Webinar RFA Information
JDRF, the world’s leading non-profit organization with the mission to cure, treat and prevent type 1 diabetes (T1D) and Eli Lilly and Company, a global healthcare company working to make life better for people around the world, invite full proposal applications for the discovery of novel glucose responsive glucose modulating drugs for better treatment of insulin-dependent diabetes mellitus (IDDM) and reducing the burden of daily management of the disease, particularly T1D.
Since its discovery in 1921, insulin has been the lifeline for people with insulin-dependent diabetes mellitus, as well as playing a key role in the treatment of patients with insulin-independent diabetes mellitus. Yet almost 100 years later, truly adequate control of blood glucose concentration via therapeutic treatment has not been achieved. Despite the advent of better insulins, automated devices and diligent self-care, the disease remains challenging to manage, and is a huge burden on both the affected individual and the caregiver. Current treatment options do not provide adequate glycemic control, as evidenced by results from numerous clinical and epidemiological studies demonstrating prevailing high HbA1c levels, frequency of hypoglycemia and ketoacidosis, more than 70% time spent outside of target glucose values, as well as long term complications of the disease mostly arising from years of dysglycemia.
The efficacy of insulin-centered treatment in preventing hyperglycemia is limited by the risk of insulininduced hypoglycemia due to the glucose concentration-independent nature of insulin action.
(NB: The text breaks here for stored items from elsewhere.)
Lemma emit_row r :
  is_multimodal_gen a = false → may_send r → in_sync r →
  ∃ e r', Stream.emit a false r = Ok (e, r') ∧ row_for r e r' ∧ sframe r r' ∧
    finished_output r' = finished_output r.
Proof.
  intros Hmm Hms Hsy. destruct (detok_slice_tokens r Hms Hsy) as [Et Eoff].
  destruct (emit_emitted r Hmm (ms_needs _ Hms)) as (e & r' & E & W). exists e, r'. split; [done|].
  split; [|by apply W]. destruct (ew_text _ _ _ W) as [T1 T2]. pose proof (emitted_ids r e r' Hsy W) as Hi.
  destruct W as [W1 W2 _ W4 W5 W6 W7 _ W9 W10 W11 _]. split; try done.
  - by rewrite W1, <- Et.
  - rewrite T1. apply Hsy.
  - intros Hf. split; [rewrite T2; apply Hsy|congruence|]. intros _. split; [|done]. by rewrite W5, W2, Eoff.
Qed.

(** ** One call of [stream_output] *)

(** What the rows of a request depend on *)
Definition detok_view r :=
  (rid r, sampling_params r, origin_input_ids_unpadded r, decoded_text r, surr_offset r, read_offset r,
   surr_and_decode_ids r, cur_decode_ids_len r, send_decode_id_offset r, send_token_offset r).

Lemma view_sync r r1 :
  detok_view r1 = detok_view r →
  (in_sync r → in_sync r1) ∧ started r1 = started r ∧ prompt_tail r1 = prompt_tail r ∧
  rid r1 = rid r ∧ sampling_params r1 = sampling_params r.
Proof.
  unfold detok_view. intros [= E1 E2 E3 E4 E5 E6 E7 E8 E9 E10].
  assert (Es : started r1 = started r) by (unfold started; by rewrite E5, E6).
  split_and!; [|done|unfold prompt_tail; by rewrite E3|done|done]. intros [S1 S2 S3]. split; rewrite ?Es, ?E4, ?E7, ?E8, ?E9, ?E10; auto.
Qed.

Lemma mark_output_view r :
  detok_view (mark_output r) = detok_view r ∧ finished_reason (mark_output r) = finished_reason r ∧
  output_ids (mark_output r) = output_ids r ∧ llm42_verified_tokens (mark_output r) = llm42_verified_tokens r ∧
  is_deterministic (mark_output r) = is_deterministic r.
Proof.
  unfold mark_output, detok_view. rsimpl. destruct (finished_len r); by rsimpl.
Qed.

Lemma mark_may_send r : finished r = true → may_send r → may_send (mark_output r).
Proof.
  intros Hf [Hn [H1 H2 H3] Hd _ _]. destruct (mark_output_view r) as (V & E1 & E2 & E3 & E4).
  destruct (mark_output_frame r) as (_ & M1 & _ & M3).
  assert (Hfm : finished (mark_output r) = finished r) by (unfold finished; by rewrite E1). split.
  - unfold Stream.needs_verification in *. by rewrite E4.
  - split; rewrite ?M1, ?E2, ?E3; [done|done|]. rewrite M3. intros f [= <-].
    destruct (finished_len r) as [f|]; cbn; [by apply H3|lia].
  - by rewrite Hfm, E2, E3.
  - by rewrite Hfm, Hf.
  - by rewrite Hfm.
Qed.

(** A row if there is one; the request is closed with the row that finishes
    it. *)
Record sent_row r (o : option StreamEntry) r' : Prop := {
  sr_row : ∀ e, o = Some e → row_for r e r' ∧ (finished r = true → finished_output r = false);
  sr_none : o = None → r' = r;
  sr_done : finished r = true → finished_output r' = true;
  sr_going : finished r = false → finished_output r' = finished_output r;
  sr_tail : prompt_tail r' = prompt_tail r;
  sr_params : sampling_params r' = sampling_params r
}.
(** A loop over the shared state. *)
Lemma on_w_for {A} (xs : list A) (f : A → M (World C) unit) s :
  on_w (for_ xs f) s = for_ xs (λ x, on_w (f x)) s.
Proof.
  revert s. induction xs as [|x xs IH]; intros s.
  { rewrite (on_w_eq _ s (Ok tt) (w_of s)) by done. by rewrite set_w_id. }
  cbn [for_]. destruct (f x (w_of s)) as [[[]|e] wd] eqn:E.
  - rewrite (on_w_eq (f x) s (Ok tt) wd E). rewrite <- IH.
    destruct (for_ xs f wd) as [o wd'] eqn:E2.
    rewrite (on_w_eq (for_ xs f) (set_w wd s) o wd') by done.
    rewrite (on_w_eq _ s o wd') by (by rewrite E). by destruct s as [[] ? ? ? ? ? ? ? ? ?].
  - rewrite (on_w_eq (f x) s (Raise e) wd E). rewrite (on_w_eq _ s (Raise e) wd) by (by rewrite E). done.
Qed.

(** ** Completion *)

Definition completed (t : Z) r : Req := (released_req r) <| completion_time := t |>.

Lemma complete_ok tbl s id r :
  steady tbl s → heap (w_of s) !! id = Some r → releasable tbl r →
  ∃ s', Output.complete id s = (Ok tt, s') ∧
    stepped id (completed (clock s) r) (released (w_of s) r true) s s' ∧ steady tbl s'.
Proof.
  intros [Hl Hd Hc Ht] Hr Hrel. rewrite <- Ht in Hrel.
  destruct (release_kv_cache_ok (w_of s) id r true Hl Hr Hrel Hd) as (wd & E & Eh & Eb & Et & Ek & Hl' & Epg).
  unfold Output.complete. rewrite (bind_ok _ _ s tt (set_w wd s)) by (by apply on_w_eq).
  set (s1 := (set_w wd s) <| clock ::= λ t, t + 1 |>).
  rewrite (bind_ok _ _ _ (clock s) s1) by done.
  set (wd' := wd <| heap ::= <[id := completed (clock s) r]> |>).
  assert (E2 : upd_req id (λ r, r <| completion_time := clock s |>) wd = (Ok tt, wd')).
  { unfold upd_req. rewrite (bind_ok _ _ wd (released_req r) wd); [done|].
    unfold req_at. by rewrite Eh, lookup_insert_eq. }
  rewrite (on_w_eq _ s1 (Ok tt) wd') by exact E2. eexists. split; [reflexivity|].
  assert (Ew : w_of (set_w wd' s1) = wd') by done.
  split.
  - split; rewrite ?Ew; unfold wd'; rsimpl.
    + by rewrite Eh, insert_insert_eq.
    + done.
    + split; rewrite ?Ew; unfold wd'; rsimpl; done.
  - split; rewrite ?Ew; unfold wd'; rsimpl.
    + eapply (cache_live_insert wd _ id (released_req r) (completed (clock s) r) Hl'); [done|done| |done|].
      * by rewrite Eh, lookup_insert_eq.
      * right. unfold completed, released_req. by rsimpl.
    + rewrite Ek. by apply frees_debug.
    + unfold set_w, s1, set_w. rsimpl. lia.
    + by rewrite Et.
Qed.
Additionally, maintaining glycemic control requires diligence and orchestration of several lifestyle factors throughout the day and lifetime of individuals with type 1 diabetes (T1D). In an effort to achieve tighter glucose control and reduce the burden of living with insulin dependent diabetes mellitus, JDRF has prioritized the development of insulin-based therapies whose actions are glucose-dependent. Such therapies may modulate the activity and/or the concentration of insulin as a function of glucose concentration, and consist of novel insulin analogs or other insulin receptor agonists. One may also consider glucagon analogs, glucagon receptor agonists, or insulin receptor antagonists engineered to reverse the effects of non-glucose-dependent insulins in a glucose concentration-dependent manner. Used in combination with insulins, such agents would also be expected to decrease the risk of insulin-induced hypoglycemia and afford greater glycemic control than currently available insulins alone. Mechanisms that modulate the systemic concentrations of agents such as insulin and glucagon in a glucose-dependent manner are also of interest provided they do not require an infusion pump or entail the large hysteresis associated with the current generation of controlled release approaches.